Task description:
Only one stretch of the data below is needed. Output the lines from the one with "(** [1usize << order]. *)" up to and including the one with "(** [usize::trailing_zeros]. *)", exactly as they stand.

Dataset entries
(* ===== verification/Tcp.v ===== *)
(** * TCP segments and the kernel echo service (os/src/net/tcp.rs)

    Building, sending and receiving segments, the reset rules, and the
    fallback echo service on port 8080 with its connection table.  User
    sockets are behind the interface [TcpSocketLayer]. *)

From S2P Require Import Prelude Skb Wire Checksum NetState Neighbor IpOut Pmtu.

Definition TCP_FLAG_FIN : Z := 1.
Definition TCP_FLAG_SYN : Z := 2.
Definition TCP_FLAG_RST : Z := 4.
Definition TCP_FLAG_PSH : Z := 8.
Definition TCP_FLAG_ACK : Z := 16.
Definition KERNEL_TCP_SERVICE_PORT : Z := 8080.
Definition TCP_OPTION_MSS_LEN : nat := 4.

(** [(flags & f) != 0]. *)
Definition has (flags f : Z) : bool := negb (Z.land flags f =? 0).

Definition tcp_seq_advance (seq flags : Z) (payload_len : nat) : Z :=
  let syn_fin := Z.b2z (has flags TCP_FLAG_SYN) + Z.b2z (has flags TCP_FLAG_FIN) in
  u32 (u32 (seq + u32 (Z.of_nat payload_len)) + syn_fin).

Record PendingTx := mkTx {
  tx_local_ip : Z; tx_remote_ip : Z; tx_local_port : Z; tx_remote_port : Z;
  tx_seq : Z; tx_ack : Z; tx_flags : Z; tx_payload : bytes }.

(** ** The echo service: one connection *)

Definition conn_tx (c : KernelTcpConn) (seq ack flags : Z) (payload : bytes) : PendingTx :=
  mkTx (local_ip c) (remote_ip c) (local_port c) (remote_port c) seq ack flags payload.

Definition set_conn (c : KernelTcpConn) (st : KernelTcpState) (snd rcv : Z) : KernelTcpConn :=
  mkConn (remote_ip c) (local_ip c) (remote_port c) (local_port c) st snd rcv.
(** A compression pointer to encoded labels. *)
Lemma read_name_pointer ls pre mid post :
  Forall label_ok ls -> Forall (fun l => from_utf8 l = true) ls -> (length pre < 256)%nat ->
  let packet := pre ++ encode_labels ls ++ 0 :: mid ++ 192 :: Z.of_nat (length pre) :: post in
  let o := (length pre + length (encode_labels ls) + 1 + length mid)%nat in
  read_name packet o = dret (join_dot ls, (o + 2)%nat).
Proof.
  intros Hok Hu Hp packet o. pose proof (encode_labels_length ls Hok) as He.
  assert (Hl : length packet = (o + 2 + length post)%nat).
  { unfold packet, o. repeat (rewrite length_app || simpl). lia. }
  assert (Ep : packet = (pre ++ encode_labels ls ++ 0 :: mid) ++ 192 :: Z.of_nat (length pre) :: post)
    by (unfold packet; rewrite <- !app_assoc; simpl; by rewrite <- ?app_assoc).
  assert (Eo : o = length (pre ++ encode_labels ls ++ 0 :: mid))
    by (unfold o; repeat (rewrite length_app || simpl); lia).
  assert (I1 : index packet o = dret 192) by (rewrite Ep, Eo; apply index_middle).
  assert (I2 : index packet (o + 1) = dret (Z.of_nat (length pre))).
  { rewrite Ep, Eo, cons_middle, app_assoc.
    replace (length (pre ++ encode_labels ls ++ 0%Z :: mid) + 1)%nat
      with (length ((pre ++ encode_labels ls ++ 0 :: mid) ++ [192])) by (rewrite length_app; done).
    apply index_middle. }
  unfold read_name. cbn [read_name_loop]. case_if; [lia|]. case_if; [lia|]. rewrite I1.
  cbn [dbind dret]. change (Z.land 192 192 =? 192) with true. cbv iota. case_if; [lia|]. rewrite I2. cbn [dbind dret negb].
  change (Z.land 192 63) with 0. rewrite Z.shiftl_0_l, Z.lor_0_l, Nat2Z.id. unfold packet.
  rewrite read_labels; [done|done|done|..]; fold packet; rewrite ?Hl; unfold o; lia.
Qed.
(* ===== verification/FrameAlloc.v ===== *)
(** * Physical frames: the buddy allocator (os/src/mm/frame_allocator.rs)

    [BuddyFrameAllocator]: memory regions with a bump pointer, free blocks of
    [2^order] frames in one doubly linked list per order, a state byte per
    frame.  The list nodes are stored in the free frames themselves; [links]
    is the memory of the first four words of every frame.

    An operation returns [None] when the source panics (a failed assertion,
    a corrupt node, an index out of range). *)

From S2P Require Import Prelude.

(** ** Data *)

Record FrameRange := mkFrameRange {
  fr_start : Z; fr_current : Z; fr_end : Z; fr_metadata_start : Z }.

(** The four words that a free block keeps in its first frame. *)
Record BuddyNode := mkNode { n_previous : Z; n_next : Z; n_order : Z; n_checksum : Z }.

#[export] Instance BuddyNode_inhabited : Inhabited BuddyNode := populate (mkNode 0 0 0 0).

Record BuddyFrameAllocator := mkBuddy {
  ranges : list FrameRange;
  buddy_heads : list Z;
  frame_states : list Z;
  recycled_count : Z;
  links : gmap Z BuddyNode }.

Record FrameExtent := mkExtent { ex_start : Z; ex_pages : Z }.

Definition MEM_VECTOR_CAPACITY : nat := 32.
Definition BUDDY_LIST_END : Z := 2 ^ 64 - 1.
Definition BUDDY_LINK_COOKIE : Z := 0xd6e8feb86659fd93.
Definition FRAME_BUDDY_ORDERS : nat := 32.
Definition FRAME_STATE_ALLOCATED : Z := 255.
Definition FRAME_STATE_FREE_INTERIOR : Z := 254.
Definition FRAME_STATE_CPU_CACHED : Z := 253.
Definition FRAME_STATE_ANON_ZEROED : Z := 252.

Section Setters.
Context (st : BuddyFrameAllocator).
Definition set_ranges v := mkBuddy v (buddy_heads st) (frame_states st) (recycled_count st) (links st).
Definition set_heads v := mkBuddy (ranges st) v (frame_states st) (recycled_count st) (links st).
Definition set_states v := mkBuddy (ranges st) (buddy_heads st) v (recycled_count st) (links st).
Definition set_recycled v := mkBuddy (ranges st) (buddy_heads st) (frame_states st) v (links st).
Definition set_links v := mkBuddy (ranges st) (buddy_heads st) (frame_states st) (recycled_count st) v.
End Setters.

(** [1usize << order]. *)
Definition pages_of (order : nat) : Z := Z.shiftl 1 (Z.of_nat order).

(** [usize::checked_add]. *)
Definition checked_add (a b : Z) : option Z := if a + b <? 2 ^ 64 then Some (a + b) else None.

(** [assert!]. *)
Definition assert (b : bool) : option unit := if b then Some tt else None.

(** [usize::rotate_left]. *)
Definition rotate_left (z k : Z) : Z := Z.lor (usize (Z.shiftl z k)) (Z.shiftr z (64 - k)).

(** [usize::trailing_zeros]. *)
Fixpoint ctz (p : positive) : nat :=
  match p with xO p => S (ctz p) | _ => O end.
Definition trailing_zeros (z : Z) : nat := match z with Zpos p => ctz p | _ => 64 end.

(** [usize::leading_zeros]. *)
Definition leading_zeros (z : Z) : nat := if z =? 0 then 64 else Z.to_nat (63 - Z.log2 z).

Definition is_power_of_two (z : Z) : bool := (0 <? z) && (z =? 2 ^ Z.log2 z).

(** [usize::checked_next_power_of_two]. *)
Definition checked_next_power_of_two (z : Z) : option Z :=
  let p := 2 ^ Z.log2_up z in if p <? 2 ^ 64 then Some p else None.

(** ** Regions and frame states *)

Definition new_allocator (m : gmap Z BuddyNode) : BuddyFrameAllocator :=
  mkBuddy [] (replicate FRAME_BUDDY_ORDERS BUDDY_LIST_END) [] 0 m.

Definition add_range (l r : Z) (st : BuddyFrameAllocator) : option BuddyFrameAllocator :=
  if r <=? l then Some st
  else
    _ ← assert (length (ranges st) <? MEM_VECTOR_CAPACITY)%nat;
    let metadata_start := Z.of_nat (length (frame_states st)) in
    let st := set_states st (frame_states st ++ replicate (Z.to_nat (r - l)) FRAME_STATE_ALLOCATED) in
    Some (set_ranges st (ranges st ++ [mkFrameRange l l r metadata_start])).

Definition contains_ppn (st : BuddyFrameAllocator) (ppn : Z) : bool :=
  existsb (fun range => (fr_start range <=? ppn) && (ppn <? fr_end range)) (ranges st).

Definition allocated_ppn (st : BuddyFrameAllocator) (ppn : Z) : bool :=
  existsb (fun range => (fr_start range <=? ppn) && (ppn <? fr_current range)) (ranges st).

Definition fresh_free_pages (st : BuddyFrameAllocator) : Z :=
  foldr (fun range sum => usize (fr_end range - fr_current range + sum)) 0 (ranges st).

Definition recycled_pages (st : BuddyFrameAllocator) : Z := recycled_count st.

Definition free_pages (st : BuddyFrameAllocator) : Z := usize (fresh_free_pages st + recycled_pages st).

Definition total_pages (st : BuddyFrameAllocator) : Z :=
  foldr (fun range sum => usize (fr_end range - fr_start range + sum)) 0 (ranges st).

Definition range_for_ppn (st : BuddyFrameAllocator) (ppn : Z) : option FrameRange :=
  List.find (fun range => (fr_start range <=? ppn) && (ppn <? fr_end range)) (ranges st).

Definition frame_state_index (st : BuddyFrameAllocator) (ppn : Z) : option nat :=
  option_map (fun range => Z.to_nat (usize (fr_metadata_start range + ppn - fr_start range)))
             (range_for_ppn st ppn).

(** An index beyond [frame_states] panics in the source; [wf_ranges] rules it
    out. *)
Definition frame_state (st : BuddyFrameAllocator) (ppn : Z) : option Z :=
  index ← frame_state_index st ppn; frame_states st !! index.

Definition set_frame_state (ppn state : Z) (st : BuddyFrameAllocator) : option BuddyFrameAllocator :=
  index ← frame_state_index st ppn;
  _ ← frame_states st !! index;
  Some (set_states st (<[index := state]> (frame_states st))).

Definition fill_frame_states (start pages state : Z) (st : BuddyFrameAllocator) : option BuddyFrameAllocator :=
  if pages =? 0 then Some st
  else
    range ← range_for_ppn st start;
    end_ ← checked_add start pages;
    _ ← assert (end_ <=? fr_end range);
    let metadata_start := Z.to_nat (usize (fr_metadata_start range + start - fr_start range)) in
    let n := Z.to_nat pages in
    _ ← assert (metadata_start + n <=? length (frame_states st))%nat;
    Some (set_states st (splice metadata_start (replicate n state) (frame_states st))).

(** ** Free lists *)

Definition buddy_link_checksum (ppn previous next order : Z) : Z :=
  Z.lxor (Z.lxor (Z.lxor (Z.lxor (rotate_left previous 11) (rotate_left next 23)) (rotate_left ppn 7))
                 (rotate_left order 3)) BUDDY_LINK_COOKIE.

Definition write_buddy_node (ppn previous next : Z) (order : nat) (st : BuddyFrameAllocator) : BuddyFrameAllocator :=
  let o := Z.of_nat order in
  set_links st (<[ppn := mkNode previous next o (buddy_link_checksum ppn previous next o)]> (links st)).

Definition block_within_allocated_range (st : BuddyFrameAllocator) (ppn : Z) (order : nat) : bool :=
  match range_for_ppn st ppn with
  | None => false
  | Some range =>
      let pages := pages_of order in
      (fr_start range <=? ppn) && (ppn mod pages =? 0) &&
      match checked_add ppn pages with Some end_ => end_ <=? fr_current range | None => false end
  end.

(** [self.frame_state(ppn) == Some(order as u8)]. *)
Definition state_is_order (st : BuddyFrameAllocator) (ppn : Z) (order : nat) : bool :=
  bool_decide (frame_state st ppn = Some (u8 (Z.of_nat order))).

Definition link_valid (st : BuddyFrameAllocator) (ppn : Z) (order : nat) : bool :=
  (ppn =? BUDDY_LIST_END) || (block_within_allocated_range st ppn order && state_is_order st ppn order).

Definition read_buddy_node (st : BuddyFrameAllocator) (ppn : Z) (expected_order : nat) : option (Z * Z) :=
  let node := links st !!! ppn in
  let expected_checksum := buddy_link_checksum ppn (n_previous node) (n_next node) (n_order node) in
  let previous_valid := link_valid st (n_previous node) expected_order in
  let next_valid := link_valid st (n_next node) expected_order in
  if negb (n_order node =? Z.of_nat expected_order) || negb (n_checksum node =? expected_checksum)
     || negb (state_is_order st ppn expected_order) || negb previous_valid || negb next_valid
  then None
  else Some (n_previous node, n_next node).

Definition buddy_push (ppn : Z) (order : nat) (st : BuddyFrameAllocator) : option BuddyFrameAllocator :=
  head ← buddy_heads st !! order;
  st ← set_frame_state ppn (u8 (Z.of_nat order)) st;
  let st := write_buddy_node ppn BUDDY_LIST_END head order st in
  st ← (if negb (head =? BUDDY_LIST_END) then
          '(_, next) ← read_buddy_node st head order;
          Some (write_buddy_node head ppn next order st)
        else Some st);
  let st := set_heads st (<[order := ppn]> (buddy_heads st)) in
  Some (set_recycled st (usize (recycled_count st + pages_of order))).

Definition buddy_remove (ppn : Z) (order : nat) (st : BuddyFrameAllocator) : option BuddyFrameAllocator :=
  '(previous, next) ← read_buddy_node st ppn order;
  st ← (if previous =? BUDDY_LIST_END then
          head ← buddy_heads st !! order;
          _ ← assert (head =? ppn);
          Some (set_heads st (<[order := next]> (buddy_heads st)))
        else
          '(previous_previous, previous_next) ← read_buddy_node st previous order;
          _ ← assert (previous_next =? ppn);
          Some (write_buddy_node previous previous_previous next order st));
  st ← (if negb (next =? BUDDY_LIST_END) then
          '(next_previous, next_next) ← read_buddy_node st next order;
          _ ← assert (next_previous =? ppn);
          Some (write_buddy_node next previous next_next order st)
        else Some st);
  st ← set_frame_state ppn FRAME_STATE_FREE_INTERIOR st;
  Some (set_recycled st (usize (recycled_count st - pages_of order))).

Reply to the task:
(** [1usize << order]. *)
Definition pages_of (order : nat) : Z := Z.shiftl 1 (Z.of_nat order).

(** [usize::checked_add]. *)
Definition checked_add (a b : Z) : option Z := if a + b <? 2 ^ 64 then Some (a + b) else None.

(** [assert!]. *)
Definition assert (b : bool) : option unit := if b then Some tt else None.

(** [usize::rotate_left]. *)
Definition rotate_left (z k : Z) : Z := Z.lor (usize (Z.shiftl z k)) (Z.shiftr z (64 - k)).

(** [usize::trailing_zeros]. *)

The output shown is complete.